The number of droughts, heatwaves and wildfires we have now is a choice that has been made for us, over our objections. It’s not right to require so many people putting themselves at risk or for so many people to be losing their homes. I shouldn’t have gotten used to there being a time of year when the sky is dark and my eyes and lungs burn because of forest fires somewhere down the coast. And there are much worse consequences to global warming than this. That’s the larger context I see when I zoom out from this intimate human story.
BIGGER SPOILERS COMING UP
I thought I had heard that everyone dies in this, so I was prepared for a painful ending. It’s actually maybe worse than expected. Brendan is on lookout duty, almost gets swept up by the fire, gets a ride from another crew, so he’s separated from his team. Then he listens to the whole disaster over the radio, probly feeling guilty for not being with them, even though he’d die too.

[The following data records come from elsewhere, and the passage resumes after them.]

Lemma update_hook_name (dr : Engine.Draw) (h : HookData) :
  hook_name (Engine.update_hook dr h) = hook_name h.
Proof.
  unfold Engine.update_hook.
  destruct (attached_line h), (Engine.detach_event dr), (Engine.reattach_event dr);
    reflexivity.
Qed.

Lemma update_radar_name cfg has_ship (dr : Engine.Draw) (r : RadarData) :
  radar_name (Engine.update_radar cfg has_ship dr r) = radar_name r.
Proof. unfold Engine.update_radar. destruct has_ship; reflexivity. Qed.

Section TickFacts.
Variable cfg : Engine.Config.
Variable src : Engine.Source.

Lemma update_bollard_hooks (b : BollardData) (n : nat) :
  bollard_name (fst (Engine.update_bollard src b n)) = bollard_name b /\
  hooks (fst (Engine.update_bollard src b n))
  = fst (Engine.map_st (fun h k => (Engine.update_hook (src k) h, S k)) (hooks b) n).
Proof.
  unfold Engine.update_bollard.
  destruct (Engine.map_st _ (hooks b) n) as [hs n']. split; reflexivity.
Qed.

Lemma update_bollard_shape (b : BollardData) (n : nat) :
  Shape.bollard_shape (fst (Engine.update_bollard src b n)) = Shape.bollard_shape b.
Proof.
  unfold Shape.bollard_shape.
  destruct (update_bollard_hooks b n) as [Hn Hh]. rewrite Hn, Hh.
  f_equal. apply map_st_map. intros h k. apply update_hook_name.
Qed.

Lemma update_bollard_size (b : BollardData) (n : nat) :
  List.length (hooks (fst (Engine.update_bollard src b n))) = List.length (hooks b).
Proof.
  destruct (update_bollard_hooks b n) as [_ Hh]. rewrite Hh. apply map_st_length.
Qed.

Lemma update_berth_fields (berth : BerthData) (n : nat) :
  let berth' := fst (Engine.update_berth cfg src berth n) in
  berth_name berth' = berth_name berth /\
  bollard_count berth' = bollard_count berth /\
  hook_count berth' = hook_count berth /\
  ship berth' = ship berth /\
  bollards berth' = fst (Engine.map_st (Engine.update_bollard src) (bollards berth) n) /\
  exists n1,
    radars berth'
    = fst (Engine.map_st
             (fun r k => (Engine.update_radar cfg
                            match ship berth with Some _ => true | None => false end
                            (src k) r, S k))
             (radars berth) n1).
Proof.
  unfold Engine.update_berth.
  destruct (Engine.map_st (Engine.update_bollard src) (bollards berth) n) as [bs n1].
  cbn zeta.
  destruct (Engine.map_st _ (radars berth) n1) as [rs n2] eqn:E.
  cbn [fst berth_name bollard_count hook_count ship bollards radars].
  repeat split. exists n1. now rewrite E.
Qed.
(** * IAbot_Telegram: the response-selection and feedback-learning engine

    A shallow embedding of [iabot.py] (class [IASimples] and the Telegram
    feedback handler) with the properties of its natural-language
    specification.

    Conventions of the embedding.
    - A Python [str] is a [string] holding its UTF-8 encoding.  Equality,
      emptiness, concatenation and the substring test [a in b] of
      well-formed UTF-8 texts coincide with the same operations on code
      points, and splitting at an ASCII separator does too.
    - The text functions that come from libraries ([str.lower],
      [str.strip], [unidecode.unidecode], [re.findall(r'\w+', _)]) are
      the fields of the class [BibliotecaTexto]: every general theorem
      holds for any implementation of them.  [Latin1.biblioteca] is an
      executable instance used for the concrete runs.
    - A Python [dict] is an association list in insertion order (the
      iteration order of [dict.items()]).
    - A score ([pontuacao]) is a Python number: an [int] of any size or a
      finite [float], with the arithmetic of each.  Adding 1 to an [int] is
      exact; every operation on a [float] is rounded to the nearest float,
      and [float(int)] raises [OverflowError] beyond the range of floats.
    - [CONVERSAS_DIR] is the list of its files as [os.listdir] gives it.
      The place at which a new file shows up in the listing and the outcome
      of the write (done, not opened, opened and cut short) are answers of
      the outside world.
    - The object state ([self.conhecimento], [self.respostas],
      [self.estatisticas]), the SQLite table [feedback] and the directory
      [CONVERSAS_DIR] are the fields of the record [IASimples]; each method
      is a function from the state (and what the outside world answers) to
      the new state and the result. *)

From Stdlib Require Import ZArith NArith DecimalString Ascii String.
From stdpp Require Import base decidable option numbers list gmap strings.

Open Scope string_scope.
Open Scope list_scope.

(** ** Python strings *)

Module Texto.

(** [contido a b] is Python's [a in b] for strings. *)
Fixpoint contido (a b : string) : bool :=
  String.prefix a b ||
  match b with
  | EmptyString => false
  | String _ b' => contido a b'
  end.

(** [s.split(sep)] for a one-character separator. *)
Fixpoint split (sep : ascii) (s : string) : list string :=
  match s with
  | EmptyString => [EmptyString]
  | String c s' =>
      if decide (c = sep) then EmptyString :: split sep s'
      else match split sep s' with
           | [] => [String c EmptyString]
           | w :: ws => String c w :: ws
           end
  end.

(** [str(n)] for an integer. *)
Definition str_of_Z (n : Z) : string := NilZero.string_of_int (Z.to_int n).

(** Truthiness of an optional string: [None] and [""] are falsy. *)
Definition verdadeiro (r : option string) : bool :=
  match r with
  | None => false
  | Some s => negb (String.eqb s "")
  end.

(** The library functions used on text. *)
Class BibliotecaTexto := {
  str_lower : string -> string;          (* str.lower() *)
  str_strip : string -> string;          (* str.strip() *)
  unidecode : string -> string;          (* unidecode.unidecode(s) *)
  findall_w : string -> list string      (* re.findall(r'\w+', s) *)
}.

End Texto.

Export Texto.

(** ** An executable text library for ASCII and the Latin-1 letters

    The functions below decode UTF-8, work on code points and encode
    again.  They agree with Python on texts whose characters are ASCII or
    the Latin-1 letters U+00C0..U+00FF; other code points are passed
    through unchanged and count as non-word characters. *)

Module Latin1.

It gets worse. When he hears that the families of his fallen brothers are being gathered in a school gym for the news to be broken to them, he insists on being there. What he doesn’t know is that rumors have spread of the one survivor, and no one knows who it is. So when he walks in he sees the faces of all the wives and other family members seeing him, being disappointed that it’s him who’s alive and not their loved one. Absolutely fucking gut-wrenching. And it’s not the only raw, wailing grief we see.
Thankfully we also get to see a connection between Brendan and Amanda, we get to see him live and be with his daughter and keep his friends’ memory alive. And I guess that’s what happens to all of us at some point. Somebody dies and somebody hopefully remembers them.
It’s sad that ONLY THE BRAVE got only a fraction of the audience of tragic true war story movies like LONE SURVIVOR and AMERICAN SNIPER. I would think many of the people who liked those would like this too, and people expecting corny rah rah hero worship would be pleasantly surprised that this is something better than that. (They should’ve stuck with the title GRANITE MOUNTAIN.) It’s a movie that’s pretty simple and straightforward and works on the level of a procedural about an interesting job, but if you care to look deeper it’s about so much – people, humanity, our plight on this planet.
Joseph Kosinski is the real deal. This is a damn good movie. Though TRON: LEGACY has the better soundtrack.